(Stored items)
(** *** extract_rom_data *)

(** The body of [extract_rom_data] once the workbook is open. *)
Definition build_rom_data (date excel_path : string) (wb : workbook) : result rom_data :=
  summary_found <- extract_summary wb ;;
  phases_found <- extract_phases wb ;;
  staffing_found <- extract_staffing wb ;;
  Ok {| meta := {| lastUpdated := date;
                   version := "1.0";
                   client := "MAHLE";
                   project := "AI Finance Transformation";
                   sourceFile := basename excel_path |};
        summary := summary_found;
        team := [];
        phases := phases_found;
        totals := compute_totals phases_found;
        businessCase := businessCase_content;
        valueProjections := valueProjections_content;
        timeline := timeline_content;
        useCases := useCases_content;
        staffing := staffing_found |}.

Definition extract_rom_data (e : env) (excel_path : string) : io rom_data :=
  (print (MsgReading excel_path) ;;
   wb <- lift (load_workbook e excel_path) ;;
   lift (build_rom_data (today e) excel_path wb))%io.

(** *** save_json and main *)

Definition save_json (e : env) (data : rom_data) (output_path : string) : io unit :=
  (attempt (makedirs e (dirname output_path)) (Makedirs (dirname output_path)) ;;
   attempt (open_write e output_path) (OpenFile output_path) ;;
   attempt (json_dump e output_path data) (WriteJson output_path data) ;;
   print_check_mark (stdout_has_check_mark e) (MsgSaved output_path))%io.

Definition output_path : string := "data/rom-data.json".

(** [sys.argv[1]] when given, else the search. *)
Definition rom_path_of (e : env) : option string :=
  match argv e with
  | _ :: given :: _ => Some given
  | _ => find_rom_file e
  end.

(** [not rom_path or not os.path.exists(rom_path)] *)
Definition not_found (e : env) (rom_path : option string) : bool :=
  match rom_path with
  | None => true
  | Some path => negb (nonempty path) || negb (path_exists e path)
  end.

Definition main (e : env) : io unit :=
  (let rom_path := rom_path_of e in
   if not_found e rom_path then
     print MsgNotFound ;;
     print MsgUsage ;;
     sys_exit 1
   else
     let path := match rom_path with Some p => p | None => "" end in
     data <- extract_rom_data e path ;;
     save_json e data output_path ;;
     print (MsgRule true) ;;
     print MsgComplete ;;
     print (MsgRule false) ;;
     print (MsgSource path) ;;
     print (MsgOutput output_path) ;;
     print (MsgLastUpdated (lastUpdated (meta data))) ;;
     print MsgKeyValues ;;
     investment <- lift (dict_item (summary data) "investmentAvg") ;;
     print (MsgInvestment investment) ;;
     weeks <- lift (dict_item (summary data) "weeksAvg") ;;
     print (MsgDuration weeks) ;;
     year1 <- lift (dict_item (valueProjections data) "totalYear1Value") ;;
     print (MsgYear1Value year1) ;;
     months <- lift (dict_item (valueProjections data) "paybackMonths") ;;
     print (MsgPayback months) ;;
     print_check_mark (stdout_has_check_mark e) MsgNextLoad)%io.

(** The module as run from the command line: the import guard, then
    [main]. *)
Definition script (e : env) : io unit :=
  (if openpyxl_installed e then main e
   else print MsgOpenpyxlRequired ;; sys_exit 1)%io.

(** A file was written during the run. *)
Definition wrote_file (out : list event) : bool :=
  existsb (fun ev => match ev with WriteJson _ _ => true | _ => false end) out.

(** ** Vocabulary of the properties *)

(** [extract_rom_data], called on the path of workbook [wb], returns the
    document [d]. *)
Definition returns (e : env) (excel_path : string) (wb : workbook) (d : rom_data) : Prop :=
  load_workbook e excel_path = Ok wb
  /\ snd (extract_rom_data e excel_path) = Done d.

(** Cell [i] of a row, counted from 0 as the script does. *)
Definition cell (row : list value) (i : nat) : value := nth i row VNone.

(** The sheet of that title, when the workbook has one. *)
Definition sheet_named (name : string) (wb : workbook) (ws : worksheet) : Prop :=
  has_sheet name wb = true /\ sheet wb name = Ok ws.

Definition no_recognized_sheet (wb : workbook) : Prop :=
  has_sheet "Drivers & Estimates" wb = false
  /\ has_sheet "Points" wb = false
  /\ has_sheet "Fees & costs" wb = false.

(** *** Target velocity *)

(** What one row of "Drivers & Estimates" does to [targetVelocity]: a
    new value, or nothing when the first cell does not match, the row has
    no sixth cell or the sixth cell does not convert. *)
Definition velocity_reading (row : list value) : option num :=
  if truthy (cell row 0) && contains "velocity" (lower (str (cell row 0))) then
    match nth_error row 5 with
    | Some c =>
        if truthy c then
          match to_float c with
          | Ok x => Some (NFloat x)
          | Raise _ => None
          end
        else Some (NInt 60)
    | None => None
    end
  else None.

(** The value [targetVelocity] has after the rows, starting from [v]: each
    row with a reading replaces it. *)
Definition last_reading (rows : list (list value)) (v : num) : num :=
  fold_left (fun current row =>
               match velocity_reading row with
               | Some v' => v'
               | None => current
               end) rows v.

(** The numeric value 0 in a cell. *)
Definition numeric_zero (c : value) : bool :=
  match c with
  | VInt 0 => true
  | VFloat (S754_zero _) _ => true
  | _ => false
  end.

(** The reading of the specification: the last row whose first cell
    mentions velocity decides, with its sixth cell as a float and 60 when
    that cell is empty or not a number. *)
Definition specified_velocity (rows : list (list value)) : num :=
  match find (fun row => contains "velocity" (lower (str (cell row 0)))) (rev rows) with
  | Some row =>
      match to_float (cell row 5) with
      | Ok x => NFloat x
      | Raise _ => NInt 60
      end
  | None => NInt 60
  end.

(** *** Staffing *)

(** The rows of "Fees & costs" the script keeps. *)
Definition staffing_row (row : list value) : bool :=
  truthy (cell row 0) && truthy (cell row 1)
  && negb (contains "total" (lower (str (cell row 0))))
  && nonempty (strip (str (cell row 0)))
  && negb (String.eqb (strip (str (cell row 0))) "Add rows as necessary").

(** The entry a kept row yields. *)
Definition staff_of_row (row : list value) (s : staff) : Prop :=
  role s = strip (str (cell row 0))
  /\ (exists x, to_float (cell row 1) = Ok x /\ fte s = NFloat x)
  /\ ((truthy (cell row 2) = true
       /\ exists x, to_float (cell row 2) = Ok x /\ costRate s = NFloat x)
      \/ (truthy (cell row 2) = false /\ costRate s = NInt 0)).

(** An empty cell: no value, or the empty text. *)
Definition is_empty (c : value) : bool :=
  match c with
  | VNone => true
  | VText EmptyString _ _ => true
  | _ => false
  end.

(** The reading of the specification: a row is kept when its first cell
    is not empty, does not mention a total and is not the placeholder. *)
Definition specified_staffing_row (row : list value) : bool :=
  negb (is_empty (cell row 0))
  && negb (contains "total" (lower (str (cell row 0))))
  && negb (String.eqb (str (cell row 0)) "Add rows as necessary").

(** The specified rows, in order, each with its role. *)
Definition specified_staffing (rows : list (list value)) (found : list staff) : Prop :=
  Forall2 (fun row s => role s = strip (str (cell row 0)))
          (filter specified_staffing_row rows) found.

(** *** Phases *)

(** The rows of "Points" the script keeps. *)
Definition points_row (row : list value) : bool :=
  truthy (cell row 0) && negb (is_none (cell row 1)).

Exercise description:
Please write out exactly the lines from the start of the data through the line that contains "Definition output_path : string", both ends included, and nothing else.

Solution for this problem:
(** *** extract_rom_data *)

(** The body of [extract_rom_data] once the workbook is open. *)
Definition build_rom_data (date excel_path : string) (wb : workbook) : result rom_data :=
  summary_found <- extract_summary wb ;;
  phases_found <- extract_phases wb ;;
  staffing_found <- extract_staffing wb ;;
  Ok {| meta := {| lastUpdated := date;
                   version := "1.0";
                   client := "MAHLE";
                   project := "AI Finance Transformation";
                   sourceFile := basename excel_path |};
        summary := summary_found;
        team := [];
        phases := phases_found;
        totals := compute_totals phases_found;
        businessCase := businessCase_content;
        valueProjections := valueProjections_content;
        timeline := timeline_content;
        useCases := useCases_content;
        staffing := staffing_found |}.

Definition extract_rom_data (e : env) (excel_path : string) : io rom_data :=
  (print (MsgReading excel_path) ;;
   wb <- lift (load_workbook e excel_path) ;;
   lift (build_rom_data (today e) excel_path wb))%io.

(** *** save_json and main *)

Definition save_json (e : env) (data : rom_data) (output_path : string) : io unit :=
  (attempt (makedirs e (dirname output_path)) (Makedirs (dirname output_path)) ;;
   attempt (open_write e output_path) (OpenFile output_path) ;;
   attempt (json_dump e output_path data) (WriteJson output_path data) ;;
   print_check_mark (stdout_has_check_mark e) (MsgSaved output_path))%io.

Definition output_path : string := "data/rom-data.json".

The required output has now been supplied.